Records from a collection
Lemma map_step T m f V va pa fl size mode :
  pt_rep T m f V → ∃ r m' f' T' V', map_page root va pa fl size mode m f = Ret (r, m', f') ∧
    vspec V (OMap va pa fl size mode) (Ret (RMap r)) V' ∧ pt_rep T' m' f' V' ∧
    (∀ q a, T' !! q = Some a → T !! q = Some a ∨ a ∈ held_frames f).
Proof.
  intros HR. destruct (bad_address va pa size) as [e|] eqn:Hbad.
  { exists (inr e), m, f, T, V. split; [|split; [by constructor|split; [done|by left]]]. revert Hbad. unfold bad_address, map_page.
    destruct (negb (is_canonical va)); [by intros [= <-]|]. destruct (_ || _); [by intros [= <-]|done]. }
  assert (map_page root va pa fl size mode m f = obind (ensure_tables LEVELS (leaf_level size) va root m f)
    (λ r, match r with (inr e, m, f) => Ret (inr e, m, f) | (inl t, m, f) => place va pa fl size mode t m f end)) as ->.
  { revert Hbad. unfold bad_address, map_page. destruct (negb (is_canonical va)); [done|]. destruct (_ || _); [done|]. intros _.
    destruct (ensure_tables _ _ _ _ _ _) as [[[[t|e] m1] f1]| | |]; done. }
  pose proof HR as [HW HF HP HSm]. pose proof (leaf_level_range size) as Hlv.
  destruct (ensure_tables_spec root va (leaf_level size) LEVELS T m f root HW HF Hlv) as (r & m' & f' & T' & -> & HG & Hens);
    [unfold LEVELS; lia|apply HW|]. cbn [obind]. pose proof (rep_grown T m f V T' m' f' va size HR HG) as HR'.
  destruct r as [t|e].
  { destruct size; [destruct (place_4k T m f V T' m' f' va pa fl mode t) as (r & m'' & V' & Hr & Hs & HV)|
      destruct (place_2m T m f V T' m' f' va pa fl mode t) as (r & m'' & V' & Hr & Hs & HV)]; try done;
      (exists r, m'', f', T', V'; split_and!; [done|done|done|apply HG]). }
  exists (inr e), m', f', T', V. split; [done|]. destruct e; try done; cbn [ensured] in Hens.
  - destruct Hens as [Hn Htr]. rewrite HP in Htr. injection Htr as Htr.
    assert (T' !! path_to va 1 = None) as Hn1.
    { destruct (T' !! path_to va 1) eqn:E; [|done].
      destruct (above_table _ _ _ (grown_wf _ _ _ _ _ _ _ _ _ HG) va 1 (leaf_level size)) as [? E']; [unfold LEVELS; lia|eauto|congruence]. }
    assert (small V va = false) as Hsm.
    { rewrite HSm. apply bool_decide_eq_false. intros [b Hb]. pose proof (lookup_weaken _ _ _ _ Hb (grown_sub _ _ _ _ _ _ _ _ _ HG)). congruence. }
    rewrite Hn1 in HR'. split; [|split; [|apply HG]].
    + constructor; [done| |done]. unfold refusal. rewrite Htr, Hsm. by destruct size.
    + eapply rep_same; [done|]. intros va'. cbn. destruct size; by rewrite orb_false_r.
  - destruct Hens as (Hl & Hn & x & fl' & Htr). rewrite HP in Htr. injection Htr as Htr. destruct size; [|done]. rewrite Hn in HR'. split; [|split; [|apply HG]].
    + constructor; [done|]. unfold refusal. by rewrite Htr.
    + eapply rep_same; [done|]. intros va'. cbn. by rewrite orb_false_r.
Qed.

(** A present entry a walk stops at is a page of level 1 or 2. *)
Lemma stop_level T m va k a e :
  pt_wf root T m → stop T va k a → look m a (index_at va k) = Some e → present e = true → leaf_level (size_at k) = k.
Proof.
  intros HW HS He Hp. destruct (stop_entry _ _ _ HW _ _ _ HS) as (e' & He' & Hi). assert (e' = e) as -> by congruence.
  pose proof (stop_pos _ _ _ _ HS) as Hk. apply interior_false in Hi as [?|[_ Hl]]; [congruence|]. unfold leaf_entry in Hl.
  destruct k as [|[|[|k]]]; [lia|done|done|]. cbn in Hl.
  pose proof (wf_huge _ _ _ HW _ _ _ _ (stop_table _ _ _ _ HS) (index_at_range _ _) He Hp Hl) as Hlv.
  rewrite path_to_length in Hlv. lia.
Qed.
Lemma freed_app (U1 U2 U : path → Prop) m m1 m2 fr1 fr2 qs1 qs2 :
  freed U1 m m1 fr1 qs1 → freed U2 m1 m2 fr2 qs2 → (∀ q, U1 q → U2 q → False) → (∀ q x, entry q x → U q ↔ U1 q ∨ U2 q) →
  freed U m m2 (fr1 ++ fr2) (qs1 ++ qs2).
Proof.
  intros H1 H2 Hd HU. constructor.
  - apply Forall2_app; [apply H1|apply H2].
  - apply NoDup_app. split_and!; [apply H1| |apply H2]. intros q Hq1 Hq2. apply (fd_exact _ _ _ _ _ H1) in Hq1 as [? _].
    apply (fd_exact _ _ _ _ _ H2) in Hq2 as [? _]. by eapply Hd.
  - intros q. rewrite elem_of_app, (fd_exact _ _ _ _ _ H1), (fd_exact _ _ _ _ _ H2). split.
    + intros [[Hq [x Hx]]|[Hq [x Hx]]]; (split; [apply (HU q x); auto|by exists x]).
    + intros [Hq [x Hx]]. apply (HU q x Hx) in Hq as [Hq|Hq]; [left|right]; (split; [done|by exists x]).
  - intros i p a Hin Hp. apply elem_of_app in Hin as [Hin|Hin]; [|by eapply H2].
    rewrite (fd_same _ _ _ _ _ H2); [by eapply H1| |].
    + apply (fd_exact _ _ _ _ _ H1) in Hin as [_ [x (i' & p' & ? & ? & [= <- <-] & Hf & _)]]. inversion Hf as [|?? [Hi _]]. done.
    + intros p' Hp' Hin2. assert (p' = p) as -> by (by eapply wf_inj). apply (fd_exact _ _ _ _ _ H1) in Hin as [? _].
      apply (fd_exact _ _ _ _ _ H2) in Hin2 as [? _]. by eapply Hd.
  - intros a i Hi Hn. rewrite (fd_same _ _ _ _ _ H2) by (done || (intros p Hp Hin; by apply (Hn p Hp), elem_of_app; right)).
    apply (fd_same _ _ _ _ _ H1); [done|]. intros p Hp Hin. by apply (Hn p Hp), elem_of_app; left.
  - apply H2.
Qed.

(** Clearing one entry. *)
Lemma freed_one i p a e m :
  Forall idx (i :: p) → T !! p = Some a → look m0 a i = Some e → present e = true → tables_ok m →
  write_entry m a i 0 = Ret (poke m a i 0) ∧ freed (λ q, q = i :: p) m (poke m a i 0) [pte_phys e] [i :: p].
Proof.
  intros Hf Hp He Hpr Hm. destruct (Hm p a Hp) as (t & Ht & Hlen). assert (Hi : idx i) by (by inversion Hf). split; [by eapply write_known|].
  assert (Hen : entry (i :: p) (pte_phys e)) by (by exists i, p, a, e). constructor.
  - by repeat constructor.
  - apply NoDup_singleton.
  - intros q. rewrite list_elem_of_singleton. split; [intros ->; eauto|by intros [? _]].
  - intros i' p' a' [= -> ->]%list_elem_of_singleton Hp'. assert (a' = a) as -> by congruence. unfold look, poke.
    rewrite lookup_alter_eq, Ht. cbn. apply list_lookup_insert_eq. rewrite Hlen. unfold PTES_PER_TABLE, idx in *. lia.
  - intros a' i' Hi' Hn. apply look_poke_ne; [apply Hi|done|]. intros [= -> ->]. apply (Hn p Hp), list_elem_of_singleton. done.
  - intros p' a' Hp'. destruct (Hm p' a' Hp') as (t' & Ht' & Hl'). by eapply poke_mem.
Qed.

(** ** The walk *)
Definition nleaf (qs : list path) : Z := zlen (filter (λ q, length q = LEVELS) qs).
Definition counts (st st' : UserFreeStats) (qs : list path) : Prop :=
  leaves st' = leaves st + nleaf qs ∧ leaves st' + tables st' = leaves st + tables st + zlen qs.

Lemma nleaf_app a b : nleaf (a ++ b) = nleaf a + nleaf b.
Proof. unfold nleaf. rewrite filter_app. unfold zlen. rewrite length_app. lia. Qed.
Lemma nleaf_one q : nleaf [q] = if decide (length q = LEVELS) then 1 else 0.
Proof. unfold nleaf. rewrite filter_cons. by case_decide. Qed.
Lemma nleaf_bound qs : 0 ≤ nleaf qs ≤ zlen qs.
Proof. unfold nleaf, zlen. pose proof (length_filter (λ q : path, length q = LEVELS) qs). lia. Qed.
Lemma counts_app st st1 st2 a b : counts st st1 a → counts st1 st2 b → counts st st2 (a ++ b).
Proof. intros [H1 H2] [H3 H4]. unfold counts. rewrite nleaf_app. unfold zlen in *. rewrite length_app. lia. Qed.

(** The most entries under a table of level [l]. *)
Fixpoint cap (l : nat) : Z := match l with O => 0 | S l => 512 * (1 + cap l) end.
Lemma cap_pos l : 0 ≤ cap l.
Proof. induction l; cbn [cap]; lia. Qed.

Definition stats_ok (st : UserFreeStats) (n : Z) : Prop := 0 ≤ leaves st ∧ 0 ≤ tables st ∧ leaves st + tables st + n < 2 ^ 64.
Definition walks (U : path → Prop) (m : memory) (st : UserFreeStats) (n : Z) (o : outcome (list Z * memory * UserFreeStats)) : Prop :=
  ∃ fr m' st' qs, o = Ret (fr, m', st') ∧ freed U m m' fr qs ∧ counts st st' qs ∧ zlen qs ≤ n.

Definition walks_table (l : nat) (rec : Z → memory → UserFreeStats → outcome (list Z * memory * UserFreeStats)) : Prop :=
  ∀ p a m st, T !! p = Some a → (length p + l = LEVELS)%nat → Forall idx p → agree (below p 0 512) m →
    small_leaves (below p 0 512) → tables_ok m → stats_ok st (cap l) → walks (below p 0 512) m st (cap l) (rec a m st).

Lemma stats_after st st' qs n k : stats_ok st (n + k) → counts st st' qs → zlen qs ≤ n → stats_ok st' k.
Proof.
  intros (H1 & H2 & H3) [H4 H5] Hn. pose proof (nleaf_bound qs). unfold stats_ok. lia.
Qed.

Lemma below_child p i q : below (i :: p) 0 512 q → below p i 1 q.
Proof. intros H. apply below_one. auto. Qed.
Lemma below_first p i n q : 0 < n → below p i 1 q → below p i n q.
Proof. intros Hn H. apply below_split; auto. Qed.

(** The entry [i] of a table: its subtree, then the entry. *)
Definition free_one (rec : Z → memory → UserFreeStats → outcome (list Z * memory * UserFreeStats)) (level : nat) (table i e : Z)
    (m : memory) (st : UserFreeStats) : outcome (list Z * memory * UserFreeStats) :=
  r <~ (if (level =? 1)%nat || huge e then
          _ <~ oassert ((level =? 1)%nat && negb (huge e)) "addrspace: unexpected huge user leaf"%string;;
          n <~ addc 64 (leaves st) 1;;
          Ret ([], m, mkFreeStats n (tables st))
        else
          r <~ rec (pte_phys e) m st;;
          let '(fr, m, st) := r in
          n <~ addc 64 (tables st) 1;;
          Ret (fr, m, mkFreeStats (leaves st) n));;
  let '(fr, m, st) := r in
  m <~ write_entry m table i 0;;
  Ret (fr ++ [pte_phys e], m, st).

Lemma free_entries_S rec level table n i m st e : read_entry m table i = Ret e →
  free_entries rec level table (S n) i m st =
  if present e then
    r <~ free_one rec level table i e m st;;
    let '(fr, m, st) := r in
    r <~ free_entries rec level table n (i + 1) m st;;
    let '(rest, m, st) := r in Ret (fr ++ rest, m, st)
  else free_entries rec level table n (i + 1) m st.
Proof.
  intros Hr. cbn [free_entries]. rewrite Hr. cbn [obind]. unfold present, free_one, huge. destruct (contains (pte_flags e) PRESENT); [|done].
  cbn [negb]. set (o := if _ || _ then _ else _). destruct o as [[[fr m1] st1]| | |]; cbn [obind]; try done.
  destruct (write_entry m1 table i 0) as [m2| | |]; cbn [obind]; try done.
  destruct (free_entries rec level table n (i + 1) m2 st1) as [[[rest m3] st3]| | |]; cbn [obind]; try done. by rewrite <-app_assoc.
Qed.

Section Table.
Context (rec : Z → memory → UserFreeStats → outcome (list Z * memory * UserFreeStats)) (l : nat) (Hrec : (0 < l)%nat → walks_table l rec).
Context (p : path) (a : Z) (Hp : T !! p = Some a) (Hlen : (length p + S l = LEVELS)%nat) (Hidx : Forall idx p).

Lemma free_one_ok i e m st :
  idx i → look m0 a i = Some e → present e = true → agree (below p i 1) m → small_leaves (below p i 1) → tables_ok m →
  stats_ok st (1 + cap l) → walks (below p i 1) m st (1 + cap l) (free_one rec (S l) a i e m st).
Proof.
  intros Hi He Hpr Hag Hsm Hm Hst. assert (Hf : Forall idx (i :: p)) by (by constructor).
  assert (Hin : below p i 1 (i :: p)) by (apply below_one; auto).
  assert (Hh : huge e = false) by (by eapply Hsm).
  pose proof (wf_child _ _ _ HW p a i e Hp Hi He) as Hc. replace (LEVELS - length p)%nat with (S l) in Hc by lia.
  unfold interior, leaf_entry in Hc. fold (huge e) in Hc. rewrite Hpr, Hh, orb_false_r in Hc. cbn [andb] in Hc.
  pose proof (cap_pos l). pose proof Hst as (Hs1 & Hs2 & Hs3). unfold free_one. rewrite Hh, orb_false_r, andb_true_r.
  destruct (Nat.eqb_spec (S l) 1) as [El|El]; cbn [oassert obind negb] in *.
  - rewrite addc_ret by (unfold in_width; lia). cbn [obind].
    destruct (freed_one i p a e m Hf Hp He Hpr Hm) as [Hw HF]. rewrite Hw. cbn [obind].
    eexists [pte_phys e], (poke m a i 0), _, [i :: p]. split_and!; [done| | |unfold zlen; cbn [length]; lia].
    + eapply freed_ext; [|exact HF]. intros q x Hx. split; [by intros ->|]. intros Hq. by eapply entry_no_table.
    + unfold counts. rewrite nleaf_one, decide_True by (cbn [length]; lia). unfold zlen. cbn [length leaves tables]. lia.
  - destruct (Hrec ltac:(lia) (i :: p) (pte_phys e) m st) as (fr & m1 & st1 & qs & Hr & HF1 & Hct & Hn); try done.
    + cbn [length]. lia.
    + eapply agree_sub; [|exact Hag]. apply below_child.
    + intros j p' a' e' HU. apply Hsm. by apply below_child.
    + unfold stats_ok. lia.
    + rewrite Hr. cbn [obind]. pose proof (nleaf_bound qs). pose proof Hct as [Hct1 Hct2].
      rewrite addc_ret by (unfold in_width; lia). cbn [obind].
      destruct (freed_one i p a e m1 Hf Hp He Hpr (fd_tables _ _ _ _ _ HF1)) as [Hw HF2]. rewrite Hw. cbn [obind].
      eexists (fr ++ [pte_phys e]), (poke m1 a i 0), _, (qs ++ [i :: p]). split_and!; [done| | |].
      * eapply freed_app; [exact HF1|exact HF2| |].
        -- intros q (s & j & -> & _) E. apply (f_equal length) in E. rewrite length_app in E. cbn in E. lia.
        -- intros q x Hx. rewrite below_one. split; [|tauto]. intros [?|[?|(s & j & -> & Hj)]]; [by right|by left|]. by apply entry_idx in Hx.
      * unfold counts. rewrite nleaf_app, nleaf_one, decide_False by (cbn [length]; lia). unfold zlen in *. rewrite length_app. cbn [length leaves tables]. lia.
      * unfold zlen in *. rewrite length_app. cbn [length]. lia.
Qed.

# TASK GOAL
Look back at the entries above. Retype the line with "pt_wf root T", the line with "- intros i p", and all lines in between.

# TASK RESULT
  pt_wf root T m → stop T va k a → look m a (index_at va k) = Some e → present e = true → leaf_level (size_at k) = k.
Proof.
  intros HW HS He Hp. destruct (stop_entry _ _ _ HW _ _ _ HS) as (e' & He' & Hi). assert (e' = e) as -> by congruence.
  pose proof (stop_pos _ _ _ _ HS) as Hk. apply interior_false in Hi as [?|[_ Hl]]; [congruence|]. unfold leaf_entry in Hl.
  destruct k as [|[|[|k]]]; [lia|done|done|]. cbn in Hl.
  pose proof (wf_huge _ _ _ HW _ _ _ _ (stop_table _ _ _ _ HS) (index_at_range _ _) He Hp Hl) as Hlv.
  rewrite path_to_length in Hlv. lia.
Qed.
Lemma freed_app (U1 U2 U : path → Prop) m m1 m2 fr1 fr2 qs1 qs2 :
  freed U1 m m1 fr1 qs1 → freed U2 m1 m2 fr2 qs2 → (∀ q, U1 q → U2 q → False) → (∀ q x, entry q x → U q ↔ U1 q ∨ U2 q) →
  freed U m m2 (fr1 ++ fr2) (qs1 ++ qs2).
Proof.
  intros H1 H2 Hd HU. constructor.
  - apply Forall2_app; [apply H1|apply H2].
  - apply NoDup_app. split_and!; [apply H1| |apply H2]. intros q Hq1 Hq2. apply (fd_exact _ _ _ _ _ H1) in Hq1 as [? _].
    apply (fd_exact _ _ _ _ _ H2) in Hq2 as [? _]. by eapply Hd.
  - intros q. rewrite elem_of_app, (fd_exact _ _ _ _ _ H1), (fd_exact _ _ _ _ _ H2). split.
    + intros [[Hq [x Hx]]|[Hq [x Hx]]]; (split; [apply (HU q x); auto|by exists x]).
    + intros [Hq [x Hx]]. apply (HU q x Hx) in Hq as [Hq|Hq]; [left|right]; (split; [done|by exists x]).
  - intros i p a Hin Hp. apply elem_of_app in Hin as [Hin|Hin]; [|by eapply H2].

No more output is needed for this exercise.